The president, in turn, commended Karamanlis for the progress Greece was making in preparations for the Games, which will be held Aug. 13-29, and expressed regret that he could not attend. But the fact that the president's father is leading the American delegation is interpreted in Greece as a sign of confidence that the Games will be safe, Karamanlis told a delegation of international journalists during a news conference afterward.

It was Karamanlis's first trip to Washington since winning the national election in March. After meeting with Bush, he spoke with Vice President Cheney and congressional leaders on a wide range of topics, including bilateral cooperation, conditions in southeastern Europe and the Middle East.

Greece is spending more than $1 billion to secure the Games -- three times that spent to safeguard the 2000 Olympics in Sydney in a pre-Sept. 11 world.

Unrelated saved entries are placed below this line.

(* ===== verification/FileStream.v ===== *)
(** [filesystem/filestream.cc], [lib/streambase.cc] and [lib/stringstream.cc]: the
    streams.  A stream is its position; [FileStream] reads the blocks of an inode
    and [StringStream] a buffer. *)
From S2P Require Import Prelude Mem Inode FsCommon FileData.

(** * FileStream *)
Section filestream.
Context {D : Type} `{BlockDevice D}.
Abbreviation FS := (M (fsstate D)).

(** [driver::virtio::block_size] is 512 *)
Definition ConvertFsBlockToDriveBlock (fs_block : Z) : Z := u64 (fs_block * BLOCK_SIZE) / 512.
(** the loop of [FileStream::Read]; [indirect] is [indirect_block], [buf] the
    destination's old bytes from the pointer on, [out] what it has received.  A
    whole block is read straight into the destination. *)
Fixpoint Read_loop (fuel : nat) (inode : InodeDef) (position remain : Z) (indirect buf out : list Z) : FS (list Z * Z) :=
  if remain <=? 0 then mret (out, position) else
  match fuel with
  | O => stop_with OutOfFuel
  | S fuel =>
    let remain_size := BLOCK_SIZE - position mod BLOCK_SIZE in
    let len := if remain_size <? remain then remain_size else remain in
    let data_block_index := position / BLOCK_SIZE in
    indirect ← (if (DIRECT_ADDR_SIZE <=? data_block_index) && (get_le indirect 0 4 =? 0)
                then Operate_read indirect (ConvertFsBlockToDriveBlock (indirect_addr inode))
                else mret indirect);
    fs_block ← (if data_block_index <? DIRECT_ADDR_SIZE
                then of_option (Faulted "inode_.addr") (addr inode !! Z.to_nat data_block_index)
                else
                  let k := Z.to_nat (data_block_index - DIRECT_ADDR_SIZE) in
                  if (128 <=? k)%nat then stop_with (Faulted "indirect_block") else mret (get_le indirect (4 * k) 4));
    piece ← (if len =? BLOCK_SIZE
             then Operate_read (take 512 buf) (ConvertFsBlockToDriveBlock fs_block)
             else
               sector_data ← gets junk;
               sector_data ← Operate_read sector_data (ConvertFsBlockToDriveBlock fs_block);
               mret (slice sector_data (Z.to_nat (position mod BLOCK_SIZE)) (Z.to_nat len)));
    Read_loop fuel inode (u64 (position + len)) (remain - len) indirect (drop (Z.to_nat len) buf) (out ++ piece)
  end.
(** the bytes copied to [buf], the size returned, and the new position *)
Definition FileStream_Read (inode : InodeDef) (position : Z) (buf : list Z) (size : Z) : FS (list Z * Z * Z) :=
  let size := Z.min (u64 (ino_size inode - position)) size in
  '(out, position) ← Read_loop (Z.to_nat size) inode position size (replicate 512 0) buf [];
  mret (out, size, position).
Definition FileStream_Seek (pos : Z) : Z := pos.
Definition FileStream_Size (inode : InodeDef) : Z := ino_size inode.
(** [write] leaves [position_] where it was *)
Definition FileStream_write (inode : InodeDef) (position : Z) (buf : list Z) : FS (Z * InodeDef * Z) :=
  '(n, inode) ← Write inode buf position;
  mret (n, inode, position).

(** ** Reading the direct blocks *)
Lemma drive_block b : 0 ≤ b < 2 ^ 32 → ConvertFsBlockToDriveBlock b = b.
Proof. intros Hb. unfold ConvertFsBlockToDriveBlock, BLOCK_SIZE. rewrite wrap_small by lia. dlia. Qed.
Lemma slice_split (l : list Z) o n m : slice l o (n + m) = slice l o n ++ slice l (o + n) m.
Proof.
  unfold slice. rewrite <-drop_drop. rewrite <-(take_drop n (drop o l)) at 1.
  apply list_eq. intros j. destruct (decide (j < n)%nat).
  - rewrite lookup_take_lt by lia. rewrite take_drop.
    destruct (decide (j < length (take n (drop o l)))%nat).
    + rewrite lookup_app_l by done. by rewrite lookup_take_lt.
    + rewrite lookup_app_r by lia. rewrite length_take in *.
      rewrite !lookup_ge_None_2; [done| |]; rewrite ?length_take, ?length_drop in *; lia.
  - rewrite take_drop.
    destruct (decide (length (drop o l) ≤ n)%nat).
    + rewrite !lookup_ge_None_2; [done| |]; rewrite ?length_app, ?length_take, ?length_drop in *; lia.
    + rewrite lookup_app_r; rewrite length_take, Nat.min_l by lia; [|lia].
      destruct (decide (j < n + m)%nat).
      * rewrite !lookup_take_lt, !lookup_drop by lia. f_equal. lia.
      * by rewrite !lookup_take_ge by lia.
Qed.
(** the data blocks [bl] of a file as the inode gives them: twelve direct ones, the
    others in the indirect block *)
Record file_shape (s : fsstate D) (i : InodeDef) (bl : list Z) : Prop := {
  sh_len : length (addr i) = 12%nat;
  sh_size : 0 ≤ ino_size i ≤ 512 * Z.of_nat (length bl);
  sh_max : (length bl ≤ 140)%nat;
  sh_sectors : sectors (disk s) < 2 ^ 32;
  sh_blocks : ∀ k x, bl !! k = Some x → 512 * Z.of_nat k < ino_size i → 0 ≤ x < sectors (disk s);
  sh_direct : ∀ k x, bl !! k = Some x → 512 * Z.of_nat k < ino_size i → (k < 12)%nat → addr i !! k = Some x;
  sh_indirect : 6144 < ino_size i → 0 ≤ indirect_addr i < sectors (disk s);
  sh_entries : ∀ k x, bl !! k = Some x → 512 * Z.of_nat k < ino_size i → (12 ≤ k)%nat →
    get_le (sector (disk s) (indirect_addr i)) (4 * (k - 12)) 4 = x;
}.
Definition shape_data (d : D) (i : InodeDef) (bl : list Z) : list Z := take (Z.to_nat (ino_size i)) (concat (sector d <$> bl)).
Lemma sectors_len (d : D) bl : Forall (λ x, length x = 512%nat) (sector d <$> bl).
Proof. apply Forall_fmap, Forall_true. intros x. apply sector_len. Qed.
Lemma length_shape_data s i bl : file_shape s i bl → length (shape_data (disk s) i bl) = Z.to_nat (ino_size i).
Proof.
  intros Hsh. unfold shape_data. rewrite length_take, (length_concat_eq _ 512), length_fmap by apply sectors_len.
  pose proof (sh_size _ _ _ Hsh). lia.
Qed.
Lemma file_inv_shape s sb i : file_inv s sb i → file_shape s i (addr i).
Proof.
  intros Hinv. pose proof (fi_size _ _ _ Hinv). pose proof (iok_len _ (fi_ok _ _ _ Hinv)) as Hl.
  pose proof (iok_size _ (fi_ok _ _ _ Hinv)) as [? _]. pose proof (fi_layout _ _ _ Hinv) as Hlay. split; try done; try lia.
  - apply Hlay.
  - intros k x Hk Hlt. destruct (fi_alloc _ _ _ Hinv k x Hk (fi_mapped _ _ _ Hinv _ _ Hk Hlt)) as [Hd _].
    destruct Hlay. unfold data_block in Hd. lia.
Qed.
(** a piece of one block is a piece of the file *)
Lemma piece_of_file s i bl pos len a :
  file_shape s i bl → 0 ≤ pos → 0 ≤ len → pos mod 512 + len ≤ 512 → pos + len ≤ ino_size i →
  bl !! Z.to_nat (pos / 512) = Some a →
  slice (sector (disk s) a) (Z.to_nat (pos mod 512)) (Z.to_nat len) =
  slice (shape_data (disk s) i bl) (Z.to_nat pos) (Z.to_nat len).
Proof.
  intros Hinv Hpos Hlen Hfit Hend Ha. unfold slice, shape_data. apply list_eq. intros j.
  destruct (decide (j < Z.to_nat len)%nat) as [Hj|Hj]; [|by rewrite !lookup_take_ge by lia].
  rewrite !lookup_take_lt, !lookup_drop by lia. rewrite lookup_take_lt by lia.
  replace (Z.to_nat pos + j)%nat with (Z.to_nat (pos / 512) * 512 + (Z.to_nat (pos mod 512) + j))%nat by dlia.
  symmetry. apply lookup_concat; [apply sectors_len| |dlia]. by rewrite list_lookup_fmap, Ha.
Qed.
(** the indirect block, read when it is first needed *)
Lemma wp_indirect s i bl pos ind (Q : list Z → fsstate D → Prop) :
  file_shape s i bl → 0 ≤ pos < ino_size i → (get_le ind 0 4 = 0 ∨ ind = sector (disk s) (indirect_addr i)) →
  (∀ ind', (12 ≤ pos / 512 → ind' = sector (disk s) (indirect_addr i)) →
     (get_le ind' 0 4 = 0 ∨ ind' = sector (disk s) (indirect_addr i)) → Q ind' s) →
  wp (if (12 <=? pos / 512) && (get_le ind 0 4 =? 0)
      then Operate_read ind (ConvertFsBlockToDriveBlock (indirect_addr i)) else mret ind) Q s.
Proof.
  intros Hsh Hpos Hind HQ. destruct (Z.leb_spec 12 (pos / 512)) as [Hge|Hlt]; cbn [andb].
  - pose proof (sh_indirect _ _ _ Hsh ltac:(dlia)) as Hib. pose proof (sh_sectors _ _ _ Hsh).
    destruct (Z.eqb_spec (get_le ind 0 4) 0) as [E|E].
    + rewrite drive_block by lia. apply wp_Operate_read; [done|]. apply HQ; auto.
    + destruct Hind as [|Hind]; [done|]. apply wp_ret, HQ; auto.
  - apply wp_ret, HQ; [lia|done].
Qed.
Lemma wp_fs_block s i bl pos ind a (Q : Z → fsstate D → Prop) :
  file_shape s i bl → 0 ≤ pos < ino_size i → bl !! Z.to_nat (pos / 512) = Some a →
  (12 ≤ pos / 512 → ind = sector (disk s) (indirect_addr i)) → Q a s →
  wp (if pos / 512 <? 12 then of_option (Faulted "inode_.addr") (addr i !! Z.to_nat (pos / 512))
      else if (128 <=? Z.to_nat (pos / 512 - 12))%nat then stop_with (Faulted "indirect_block")
      else mret (get_le ind (4 * Z.to_nat (pos / 512 - 12)) 4)) Q s.
Proof.
  intros Hsh Hpos Ha Hind HQ. pose proof (lookup_lt_Some _ _ _ Ha) as Hlt. pose proof (sh_max _ _ _ Hsh).
  destruct (Z.ltb_spec (pos / 512) 12) as [H12|H12].
  - rewrite (sh_direct _ _ _ Hsh _ _ Ha) by dlia. by apply wp_ret.
  - replace (128 <=? _)%nat with false by lia. rewrite Hind by done. apply wp_ret.
    replace (Z.to_nat (pos / 512 - 12)) with (Z.to_nat (pos / 512) - 12)%nat by lia.
    by rewrite (sh_entries _ _ _ Hsh _ _ Ha) by dlia.
Qed.
Lemma wp_Read_loop fuel s i bl : ∀ pos remain ind buf out,
  file_shape s i bl → 0 ≤ pos → 0 ≤ remain → pos + remain ≤ ino_size i → remain ≤ Z.of_nat fuel →
  (get_le ind 0 4 = 0 ∨ ind = sector (disk s) (indirect_addr i)) →
  wp (Read_loop fuel i pos remain ind buf out) (λ '(r, p) s', s' = s ∧ p = pos + remain ∧
    r = out ++ slice (shape_data (disk s) i bl) (Z.to_nat pos) (Z.to_nat remain)) s.
Proof.
  induction fuel as [|fuel IH]; intros pos remain ind buf out Hsh Hpos Hrem Hend Hfuel Hind; cbn [Read_loop];
    destruct (Z.leb_spec remain 0) as [Hz|Hz]; try lia;
    try (apply wp_ret; replace remain with 0 by lia; split_and!; [done|lia|by rewrite app_nil_r]).
  pose proof (sh_size _ _ _ Hsh) as Hsize. pose proof (sh_max _ _ _ Hsh) as Hmax.
  unfold BLOCK_SIZE, DIRECT_ADDR_SIZE. assert (Hmod : 0 ≤ pos mod 512 < 512) by dlia.
  set (len := if 512 - pos mod 512 <? remain then 512 - pos mod 512 else remain).
  assert (Hlen : 0 < len ≤ remain ∧ pos mod 512 + len ≤ 512) by (unfold len; destruct (Z.ltb_spec (512 - pos mod 512) remain); lia).
  destruct (lookup_lt_is_Some_2 bl (Z.to_nat (pos / 512))) as [a Ha]; [dlia|].
  cbv zeta. apply wp_bind, (wp_indirect s i bl); [done|lia|done|]. intros ind' Hind1 Hind2.
  apply wp_bind, (wp_fs_block s i bl pos ind' a); [done|lia|done|done|].
  assert (Hab : 0 ≤ a < sectors (disk s)) by (apply (sh_blocks _ _ _ Hsh _ _ Ha); dlia).
  pose proof (sh_sectors _ _ _ Hsh). rewrite drive_block by lia.
  assert (Hrest : ∀ piece, piece = slice (sector (disk s) a) (Z.to_nat (pos mod 512)) (Z.to_nat len) →
    wp (Read_loop fuel i (u64 (pos + len)) (remain - len) ind' (drop (Z.to_nat len) buf) (out ++ piece))
      (λ '(r, p) s', s' = s ∧ p = pos + remain ∧
         r = out ++ slice (shape_data (disk s) i bl) (Z.to_nat pos) (Z.to_nat remain)) s).
  { intros piece ->. rewrite wrap_small by lia. eapply wp_mono; [apply IH; done || lia|].
    intros [r p] s' (-> & -> & ->). split_and!; [done|lia|].
    rewrite (piece_of_file s i bl) by (done || lia). rewrite <-app_assoc. f_equal.
    replace (Z.to_nat remain) with (Z.to_nat len + Z.to_nat (remain - len))%nat by lia.
    rewrite slice_split. do 2 f_equal. lia. }
  apply wp_bind. destruct (Z.eqb_spec len 512) as [H512|H512].
  - apply wp_Operate_read; [lia|]. apply Hrest. rewrite H512. replace (pos mod 512) with 0 by lia.
    unfold slice. rewrite drop_0, take_ge; [done|]. rewrite sector_len. done.
  - wp_steps. apply wp_Operate_read; [lia|]. apply wp_ret. by apply Hrest.
Qed.
Lemma shape_FileStream_Read s i bl pos buf n :
  file_shape s i bl → 0 ≤ pos ≤ ino_size i → 0 ≤ n →
  wp (FileStream_Read i pos buf n) (λ '(out, size, p) s', s' = s ∧ size = Z.min (ino_size i - pos) n ∧
    p = pos + size ∧ out = slice (shape_data (disk s) i bl) (Z.to_nat pos) (Z.to_nat size)) s.
Proof.
  intros Hsh Hpos Hn. pose proof (sh_size _ _ _ Hsh). pose proof (sh_max _ _ _ Hsh). unfold FileStream_Read.
  rewrite wrap_small by lia. apply wp_bind. eapply wp_mono.
  - apply (wp_Read_loop _ s i bl pos (Z.min (ino_size i - pos) n)); [done|lia..|by left].
  - intros [out p] s' (-> & -> & ->). apply wp_ret. done.
Qed.
Lemma wp_FileStream_Read s sb i pos buf n :
  file_inv s sb i → 0 ≤ pos ≤ ino_size i → 0 ≤ n →
  wp (FileStream_Read i pos buf n) (λ '(out, size, p) s', s' = s ∧ size = Z.min (ino_size i - pos) n ∧
    p = pos + size ∧ out = slice (file_data (disk s) i) (Z.to_nat pos) (Z.to_nat size)) s.
Proof. intros Hinv. by apply shape_FileStream_Read, (file_inv_shape _ sb). Qed.
End filestream.

(** * StringStream and StreamBase *)
Record StringStream := MkStringStream { ss_buf : list Z; ss_size : Z; ss_position : Z }.
Definition StringStream_Seek (s : StringStream) (pos : Z) : StringStream :=
  MkStringStream (ss_buf s) (ss_size s) (Z.min pos (u64 (ss_size s - 1))).
Definition StringStream_Read (s : StringStream) (size : Z) : list Z * Z * StringStream :=
  let size := Z.min (u64 (ss_size s - ss_position s)) size in
  (slice (ss_buf s) (Z.to_nat (ss_position s)) (Z.to_nat size), size,
   MkStringStream (ss_buf s) (ss_size s) (ss_position s + size)).
(** [GetLine]: one byte at a time up to and including the terminator; a read at the
    end leaves the byte of [buf] as it was ([old], the destination's bytes) *)
Fixpoint GetLine (fuel : nat) (s : StringStream) (old out : list Z) : option (list Z * StringStream) :=
  match fuel with
  | O => None
  | S fuel =>
    let '(d, _, s) := StringStream_Read s 1 in
    match (match d with c :: _ => Some c | [] => head old end) with
    | None => None
    | Some c => if c =? 0 then Some (out ++ [c], s) else GetLine fuel s (tail old) (out ++ [c])
    end
  end.

(** * The properties of the file streams *)
Section props.
Context {D : Type} `{BlockDevice D}.


(** [FileStream::write] does not advance the stream: a second write on the same
    stream starts at the same position and replaces what the first one wrote. *)
Theorem stream_writes_overwrite (s : fsstate D) sb i pos b1 b2 :
  file_inv s sb i → 0 ≤ pos ≤ ino_size i →
  pos + Z.of_nat (length b1) ≤ 6144 → pos + Z.of_nat (length b2) ≤ 6144 →
  (unmapped i ≤ length (free_blocks s sb))%nat →
  wp ('(_, i1, p1) ← FileStream_write i pos b1; FileStream_write i1 p1 b2) (λ '(_, i2, p2) s2,
    p2 = pos ∧ file_data (disk s2) i2 = splice (splice (file_data (disk s) i) (Z.to_nat pos) b1) (Z.to_nat pos) b2 ∧
    slice (file_data (disk s2) i2) (Z.to_nat pos) (length b2) = b2) s.
Proof.
  intros Hinv Hpos H1 H2 Hfree. apply wp_bind. unfold FileStream_write at 1. apply wp_bind.
  eapply wp_mono; [by apply (wp_Write s sb)|]. intros [r1 i1] s1 (_ & Hw1). apply wp_ret.
  unfold FileStream_write. apply wp_bind.
  pose proof (wr_size _ _ _ _ _ _ _ Hw1) as Hsz1.
  eapply wp_mono; [apply (wp_Write s1 sb i1 pos b2); [apply Hw1|lia|done|by apply Hw1]|].
  intros [r2 i2] s2 (_ & Hw2). apply wp_ret. pose proof (wr_data _ _ _ _ _ _ _ Hw2) as Hd2.
  split_and!; [done|by rewrite Hd2, (wr_data _ _ _ _ _ _ _ Hw1)|].
  rewrite Hd2. unfold slice, splice at 1. pose proof (length_file_data _ _ _ (wr_inv _ _ _ _ _ _ _ Hw1)) as Hl.
  rewrite drop_app_length' by (rewrite length_take; lia). apply take_app_length.
Qed.
End props.
Lemma stream_writes_overwrite_witness :
  wp ('(_, i1, p1) ← FileStream_write demo_file 0 [1; 2]; FileStream_write i1 p1 [3; 4]) (λ '(_, i2, p2) s2,
    p2 = 0 ∧ file_data (disk s2) i2 = [3; 4] ∧ slice (file_data (disk s2) i2) 0 2 = [3; 4]) demo_fs.
Proof.
  apply (stream_writes_overwrite demo_fs demo_sb demo_file 0 [1; 2] [3; 4]);
    [apply demo_inv; by right|done|done|done|apply demo_free_enough; by right].
Defined.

The exorbitant costs, far more than anticipated when Greece was awarded the 2004 Olympics, have been cited as a factor in the country's current deficit.

Asked at what point the Olympics become too big and costly, Karamanlis used the occasion to stress that Greece was "still willing and warm and happy" to serve as host.

"We live in a world which unfortunately has taken into consideration new challenges, and a responsible governments has to rise to the challenge," he said. "We deem it as our responsibility, and also the responsibility of the international community and our allies, to ensure a good and safe Games."

Greek Prime Minister Costas Karamanlis, meeting with President Bush, promised a safe and secure Olympics.